# Learn to speak Llama



## lhalfcent (Mar 11, 2010)

new site that helps you speak llama....
speak llama


----------



## UncleJoe (Jan 11, 2009)

That's going to be a tough one to learn. Llama doesn't use punctuation marks.


----------



## The_Blob (Dec 24, 2008)

I surely hope the periods are hoof prints & not llama turds...


----------



## lhalfcent (Mar 11, 2010)

LOL 
I couldn't resist posting that. I thought it so funny! LOL LOL


----------



## *Andi (Nov 8, 2009)

I need to learn Llama, so I can find out why they hate me... 

:dunno:


----------



## lhalfcent (Mar 11, 2010)

*Andi said:


> I need to learn Llama, so I can find out why they hate me...
> 
> :dunno:


maybe a sun salutation will convince them you are their friend? :dunno:


----------



## *Andi (Nov 8, 2009)

lhalfcent said:


> maybe a sun salutation will convince them you are their friend? :dunno:


I'm not sure what it is ... we have been to more than few farms that had a Llama or two as guard animals and all but one came at me hissing and a kicking. 



And one of the reasons I have not looked at them for a guard animal for my farm.

I have 'never' had a problem with other critters ... only the Llama ...


----------



## lhalfcent (Mar 11, 2010)

hugs. I want to try my hand at raising a few sheep but I think I might end up killing them.... :/


----------



## Daegnus (Nov 12, 2010)

That's just proof that they were good at their jobs!  I bet if you were able to get one reasonably young for your farm they'd warm up to you real fast.


----------



## *Andi (Nov 8, 2009)

Daegnus said:


> That's just proof that they were good at their jobs!  I bet if you were able to get one reasonably young for your farm they'd warm up to you real fast.
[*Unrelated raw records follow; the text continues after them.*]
(** Removing a slot. *)
Lemma on_remove oc st ty idx (Q : ResourceTables -> Slot -> Prop) V :
  tables_inv st -> view st V -> is_Some (table st ty) ->
  (forall st' i s, idx = handle i -> tables_inv st' -> calls st' = calls st -> V !! (ty, i) = Some s ->
     view st' (base.delete (ty, i) V) -> Q st' s) ->
  safe (on_table ty (fun t => remove oc t idx) st) Q.
Proof.
  intros Ht Hv [t Hty] HQ. unfold on_table. rewrite Hty.
  destruct (get_mut t idx) as [s|e|] eqn:Hg; [| |by apply get_mut_no_panic in Hg].
  - apply get_mut_Ok in Hg as (i & -> & Hi & Ho).
    destruct (guest_remove_ok oc t i s (Ht _ _ Hty) Hi Ho) as (t' & -> & Hinv & Hput). cbn.
    apply (HQ _ i); [done|by eapply tables_inv_set|apply calls_set_table| |by eapply view_del].
    apply Hv. split; [by exists t|done].
  - unfold remove. by rewrite Hg.
Qed.

(** Reading an is_occupied slot, then writing it. *)
Lemma on_get st ty idx (Q : ResourceTables -> Slot -> Prop) V :
  tables_inv st -> view st V -> is_Some (table st ty) ->
  (forall i s, idx = handle i -> V !! (ty, i) = Some s -> Q st s) ->
  safe (on_table ty (fun t => (t, get_mut t idx)) st) Q.
Proof.
  intros Ht Hv [t Hty] HQ. unfold on_table. rewrite Hty.
  rewrite set_table_id by done. destruct (get_mut t idx) as [s|e|] eqn:Hg; [|done|by apply get_mut_no_panic in Hg].
  apply get_mut_Ok in Hg as (i & -> & Hi & Ho). cbn. apply (HQ i); [done|]. apply Hv.
  split; [by exists t|done].
Qed.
lol ... I would think that also but ... they would let my hubby and son pass but not me. :scratch

I'm just not sure ... lol


----------



## Jason (Jul 25, 2009)

I think the Q was my favorite.


----------



## BadgeBunny (Nov 2, 2010)

*Andi said:


> I'm not sure what it is ... we have been to more than few farms that had a Llama or two as guard animals and all but one came at me hissing and a kicking.
> 
> 
> 
> ...


Maybe it's your perfume?? :scratch  If it makes you feel better llamas don't like my oldest son either. Like you he gets along with every other critter under the sun ... Makes you wonder what they are thinking, huh??


----------